Mentions of Congolese soldiers appear here and there: in academic articles; in a bombastic account published in a 1941 pamphlet by the Belgian Information Society of New York; in an apology in Time magazine after it omitted the role of Congolese “recruited” by the Belgians for the war.

“These days, nobody thinks about us much,” says Ngumbi, who now lives at a dilapidated camp for veterans, a stretch of mudwalled buildings populated mostly these days by their descendants.

As he begins his story, Jean Tami, a former sergeant major who still carries a tarnished medal and his Belgian identity card in the pocket of tattered trousers, walks over to the pear tree and salutes Ngumbi, before sitting down in a bent metal chair. Ngumbi offers a more lacklustre wave.

Their service began, they recall, in 1940. At the time, Adolf Hitler’s forces occupied Belgium and the government was exiled in London, where officials were trying to curry favour with the allies. To that end, Belgium offered up to the British several detachments of Congolese soldiers from the Force Publique, as the colonial army was known.

Congo was still under Belgian rule, having suffered perhaps the most brutal exploitation of any African colony during the reign of King Leopold II, who essentially enslaved the population to build his personal fiefdom. Though reforms were introduced by 1908, the old culture of brutality lingered. “When the Belgians were here, it was like living in a kind of prison,” says Ngumbi, recalling how he saw things as a child.

“You couldn’t shake hands with a white. You couldn’t sit with a white. We were thinking maybe white people were not human.”

When the local Belgian authorities, acting with Congolese police, captured Ngumbi in 1940, they used one of Leopold’s old tricks to subdue him. “They said if you escape, we will arrest your mother, your father, and we’ll mistreat them until you show up.”

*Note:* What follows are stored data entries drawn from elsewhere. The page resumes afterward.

(** C2, as stated, fails on the ring.  With vertices (0, 0), (1, 0) and a
    closing click at (0.01, 0), within the tolerance 0.05 of zoom 5 (the
    zoom of the viewport and of the handler), the committed ring has four
    points and contains the click; the ring of the specification,
    [vertices + [vertices[0]]], has three. *)
Lemma polygon_close_ring_counterexample :
  exists st' l item,
    handleMapClick 0 initialView (twoVertexSession ModePolygon)
      (clickAt (0.01, 0)) = Ok st' /\
    layers st' = [l] /\
    data l = [item] /\
    polygon_ item = Some [(0, 0); (1, 0); (0.01, 0); (0, 0)] /\
    polygon_ item <> Some ([(0, 0); (1, 0)] ++ [(0, 0)]).
Proof.
  assert (Hlt : distanceInDegrees (0.01, 0) (0, 0) < tolerance initialView).
  { rewrite distanceInDegrees_eq, tolerance_eq.
    exact near_origin_within_tolerance. }
  eexists. eexists. eexists. split.
  - unfold handleMapClick. cbn [drawMode twoVertexSession setDrawingPoints
                                initialState coordinate clickAt].
    rewrite (polygonBranch_close 0 initialView (twoVertexSession ModePolygon)
               (0.01, 0) (0, 0) (1, 0) [] eq_refl Hlt).
    reflexivity.
  - cbn. split; [reflexivity |]. split; [reflexivity |].
    split; [reflexivity |].
    intros Heq. injection Heq as Heq. lra.
Qed.





(** In sector mode a click with a coordinate runs [sectorBranch]. *)
Lemma handleMapClick_sector (now : nat) (held : ViewState R) (st : AppState R)
    (c : Coord R) :
  drawMode st = ModeSector ->
  handleMapClick now held st (clickAt c) = Ok (sectorBranch now c st).
Proof. intros Hm. unfold handleMapClick. rewrite Hm. reflexivity. Qed.

(** The four arms of [sectorBranch]. *)
Lemma sectorBranch_center (now : nat) (st : AppState R) (c : Coord R) :
  sectorCenter st = None ->
  sectorBranch now c st = setSectorCenter (Some c) st.
Proof. intros Hc. unfold sectorBranch. rewrite Hc. reflexivity. Qed.

Lemma sectorBranch_radius (now : nat) (st : AppState R) (c center : Coord R) :
  sectorCenter st = Some center ->
  sectorRadius st = 0 ->
  sectorBranch now c st = setSectorRadius (planarDistance c center) st.
Proof.
  intros Hc Hr. unfold sectorBranch. rewrite Hc.
  destruct (Req_dec_T (sectorRadius st) 0) as [_ | Hn]; [| contradiction].
  unfold planarDistance, Math_sqrt. rewrite !Math_pow_2. reflexivity.
Qed.
(** The same object in front of a chip that raises [tx_done] at the second
    poll. *)
Lemma send_completes_when_tx_done_witness :
  let s := with_env (after_init (fun _ => 0)) [10.0; 10.5; 12.5]%float
                    [0; _RH_RF95_TX_DONE] in
  exists s',
    send [0x68; 0x69] 2 (Tuple [Int 2; Int 1; Int 7; Int 0]) s
    = (Ok (Tuple [Int 2; Int 1; Int 7; Int 0]), s')
    /\ fst (get_bits operation_mode s') = Ok STANDBY_MODE
    /\ regs s' _RH_RF95_REG_12_IRQ_FLAGS = 0xFF
    /\ (exists mode_byte,
           xfers s'
           = (0x92, [0xFF]) :: (0x81, [mode_byte])
               :: xfers (snd (send_load [0x68; 0x69]
                                (Tuple [Int 2; Int 1; Int 7; Int 0]) s))
           /\ Z.land mode_byte 0x07 = STANDBY_MODE)
    /\ env s' = ([12.5%float], []).
Proof.
  intros s.
  apply (send_completes_when_tx_done
           [0x68; 0x69] 2 (Tuple [Int 2; Int 1; Int 7; Int 0])
           (Tuple [Int 2; Int 1; Int 7; Int 0]) s
           (snd (send_load [0x68; 0x69]
                   (Tuple [Int 2; Int 1; Int 7; Int 0]) s))
           10 [10.5%float] [12.5%float] [0] _RH_RF95_TX_DONE []).
  - reflexivity.
  - reflexivity.
  - reflexivity.
  - reflexivity.
  - repeat constructor.
  - repeat constructor.
  - discriminate.
Defined.
(** * MAU data scraper: the extraction-and-verification pipeline

    A shallow embedding of [src/mau_scraper_v2.py]: the post-LLM sanitizer
    [_sanitize_call], the hallucination check [_verify_calls], the transcript
    chunker [_chunk_transcript] and the per-chunk loop of [parse_transcripts],
    followed by the properties of the specification that concern them.

    Conventions of the embedding.
    - A Python [str] is a [string]; the character classes ([str.lower],
      [str.isspace], the regular-expression classes [\d], [\s], [\w]) are
      those of Python on the ASCII range, which is the text this development
      reads; a character above 127 is kept as it is and belongs to no class.
    - A decoded JSON value is a [json]; a record (a Python [dict] with string
      keys) is a [gmap string json], mutated in place by the source and
      threaded through here.
    - A Python exception is a [Raise] in the [result] monad.
    - Python's [re] is embedded as a small backtracking matcher over the
      fragment of the syntax the program uses. *)

From Stdlib Require Import Ascii String ZArith NArith Lia Bool.
From Stdlib Require Import DecimalString DecimalNat.
From stdpp Require Import base option list gmap strings.

Local Open Scope Z_scope.
Local Open Scope nat_scope.

(* ===================================================================== *)
(** * Part I: the program *)
(* ===================================================================== *)

(** ** Characters *)

Module Chr.

Definition code (c : ascii) : N := N_of_ascii c.

Definition between (lo hi : N) (c : ascii) : bool :=
  (lo <=? code c)%N && (code c <=? hi)%N.

Definition is_upper (c : ascii) : bool := between 65 90 c.
Definition is_lower (c : ascii) : bool := between 97 122 c.
Definition is_alpha (c : ascii) : bool := is_upper c || is_lower c.
(** [\d] and [str.isdigit] *)
Definition is_digit (c : ascii) : bool := between 48 57 c.
(** [\s] and [str.isspace]: TAB LF VT FF CR, FS GS RS US, and the space *)
Definition is_space (c : ascii) : bool := between 9 13 c || between 28 32 c.
(** [\w] *)
Definition is_word (c : ascii) : bool :=
  is_alpha c || is_digit c || Ascii.eqb c "_"%char.
(** [.] without DOTALL *)
Definition not_newline (c : ascii) : bool := negb (Ascii.eqb c "010"%char).
Definition one (a : ascii) (c : ascii) : bool := Ascii.eqb a c.

Definition lower (c : ascii) : ascii :=
  if is_upper c then ascii_of_N (code c + 32) else c.
Definition upper (c : ascii) : ascii :=
  if is_lower c then ascii_of_N (code c - 32) else c.

Definition digit_val (c : ascii) : nat := N.to_nat (code c - 48).

End Chr.

(** ** Strings: the [str] methods the program calls *)

Module Str.

Fixpoint map (f : ascii -> ascii) (s : string) : string :=
  match s with
  | EmptyString => EmptyString
  | String c t => String (f c) (map f t)
  end.

(** [s.lower()], [s.upper()] *)
Definition lower : string -> string := map Chr.lower.
Definition upper : string -> string := map Chr.upper.

(** [s.title()]: a letter that follows a letter is lowered, any other
    letter is raised. *)
Fixpoint title_go (prev_cased : bool) (s : string) : string :=
  match s with
  | EmptyString => EmptyString
  | String c t =>
      String (if prev_cased then Chr.lower c else Chr.upper c)
             (title_go (Chr.is_alpha c) t)
  end.
Definition title : string -> string := title_go false.

Definition is_empty (s : string) : bool :=
  match s with EmptyString => true | _ => false end.

(** [s.strip()] *)
Fixpoint lstrip (s : string) : string :=
  match s with
  | String c t => if Chr.is_space c then lstrip t else s
  | EmptyString => EmptyString
  end.
Fixpoint rstrip (s : string) : string :=
  match s with
  | String c t =>
      let t' := rstrip t in
      if Chr.is_space c && is_empty t' then EmptyString else String c t'
  | EmptyString => EmptyString
  end.
Definition strip (s : string) : string := rstrip (lstrip s).

(** [s[:n]] and [s[n:]] for [n >= 0] *)
Fixpoint take (n : nat) (s : string) : string :=
  match n, s with
  | S n', String c t => String c (take n' t)
  | _, _ => EmptyString
  end.
Fixpoint drop (n : nat) (s : string) : string :=
  match n, s with
  | S n', String _ t => drop n' t
  | _, _ => s
  end.

(** Python slices with any integer bound: a negative bound counts from
    the end, and every bound is clipped to the string. *)
Definition slice_bound (n : Z) (s : string) : nat :=
  if (0 <=? n)%Z then Z.to_nat n
  else String.length s - Z.to_nat (- n).
Definition slice_to (n : Z) (s : string) : string := take (slice_bound n s) s.
Definition slice_from (n : Z) (s : string) : string := drop (slice_bound n s) s.

Fixpoint starts_with (p s : string) : bool :=
  match p, s with
  | EmptyString, _ => true
  | String a p', String b s' => Ascii.eqb a b && starts_with p' s'
  | String _ _, EmptyString => false
  end.
(** X5: a write to the display-transfer trigger register only stores the word if
    bit 0 of the written value is clear.  If it is set the pixel loops run and
    the debug line follows: every load of the loops reads one of the four
    bytes of a source pixel and every store writes one of the three bytes of a
    destination pixel, for rows below the output height and columns below the
    output width; the debug line reports [output_height * output_width * 4]
    bytes. *)
Theorem display_transfer_trigger_bit addr data st :
  wf_regs st ->
  0 <= data < 2 ^ 32 ->
  u32 (addr - 0x1EF00000) / 4 = dt_trigger ->
  dt_trigger < NumIds ->
  dt_trigger <> fill_value false ->
  dt_trigger <> fill_value true ->
  let regs := <[Z.to_nat dt_trigger := data]> (g_regs st) in
  let input := DecodeAddressRegister (get_field dt_input_address regs) in
  let output := DecodeAddressRegister (get_field dt_output_address regs) in
  let iw := get_field dt_input_width regs in
  let ow := get_field dt_output_width regs in
  let oh := get_field dt_output_height regs in
  let st' := Write W32 addr data st in
  (data mod 2 = 0 -> st' = set_regs regs st)
  /\ (data mod 2 = 1 ->
      exists evs,
        trace st'
        = trace st ++ evs
          ++ [DebugLog (DisplayTriggerTransfer (u32 (oh * ow * 4)) input iw
                          (get_field dt_input_height regs) output ow oh
                          (get_field dt_output_format regs))]
        /\ Forall (transfer_event_ok (resolve input) (resolve output) iw ow oh) evs).
Proof.
  intros Hwf Hdata Hidx Hlt Hf0 Hf1 regs input output iw ow oh st'.
  assert (0 <= dt_trigger) as Hpos by (rewrite <- Hidx; apply index_nonneg).
  set (st1 := set_regs regs st).
  assert (st' = DisplayTransferTrigger st1) as ->.
  { subst st' st1 regs. rewrite Write_display_transfer by assumption.
    rewrite (u32_small data Hdata). reflexivity. }
  assert (reg_at regs dt_trigger = data) as Htrigger.
  { subst regs. apply reg_at_insert; [exact Hpos|].
    rewrite Hwf. apply Z2Nat.inj_lt; lia. }
  split.
  - intros Heven. unfold DisplayTransferTrigger. change (g_regs st1) with regs.
    rewrite Htrigger, land_1_mod_2, Heven. reflexivity.
  - intros Hodd.
    assert (Z.land (reg_at (g_regs st1) dt_trigger) 1 <> 0) as Htrig.
    { change (g_regs st1) with regs. rewrite Htrigger, land_1_mod_2, Hodd. discriminate. }
    rewrite (DisplayTransferTrigger_trace st1 Htrig). change (g_regs st1) with regs.
    fold input output iw ow oh.
    destruct (transfer_pixels_events (resolve input) (resolve output) iw ow oh
                (pixels ow oh) st1) as (evs & Hevs & Hok); try reflexivity.
    { intros [y x] Hp. apply elem_of_pixels in Hp. exact Hp. }
    exists evs. rewrite Hevs, <- app_assoc. split; [reflexivity | exact Hok].
Qed.

End TriggerBits.

(** ** Display transfer: formats, frame and empty rectangles *)

Section TransferEdges.
Context `{RegsLayout} `{MemoryMap}.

Tami’s experience was similar. The local police, led by a Belgian, captured him as he was walking home from school. They beat him and sent him to prison, where he was examined and weighed. Tami is unsure of his age at the time, but he weighed 99 pounds (seven stone) and was apparently deemed fit for soldiering. “We didn’t know exactly what we were doing at first, but we were fighting for our country,” he says. “In front of a white, you couldn’t say no.”

The men were sent to training camps and taught how to march and shoot guns. Eventually, they joined thousands of other Congolese soldiers on the long trek by foot, rail and boat through the jungles of Congo, the searing desert of south Sudan and finally to the front lines in Ethiopia.

Though they were initially terrified by guns spewing dozens of bullets at once, the men got their footing and often had the enemy “running like cows”, says Tami.

Tami and Ngumbi say they were always under the command of a Belgian officer. Still, they were treated relatively well as soldiers, eating and getting paid regularly, even if the global dynamics of the war were not made clear.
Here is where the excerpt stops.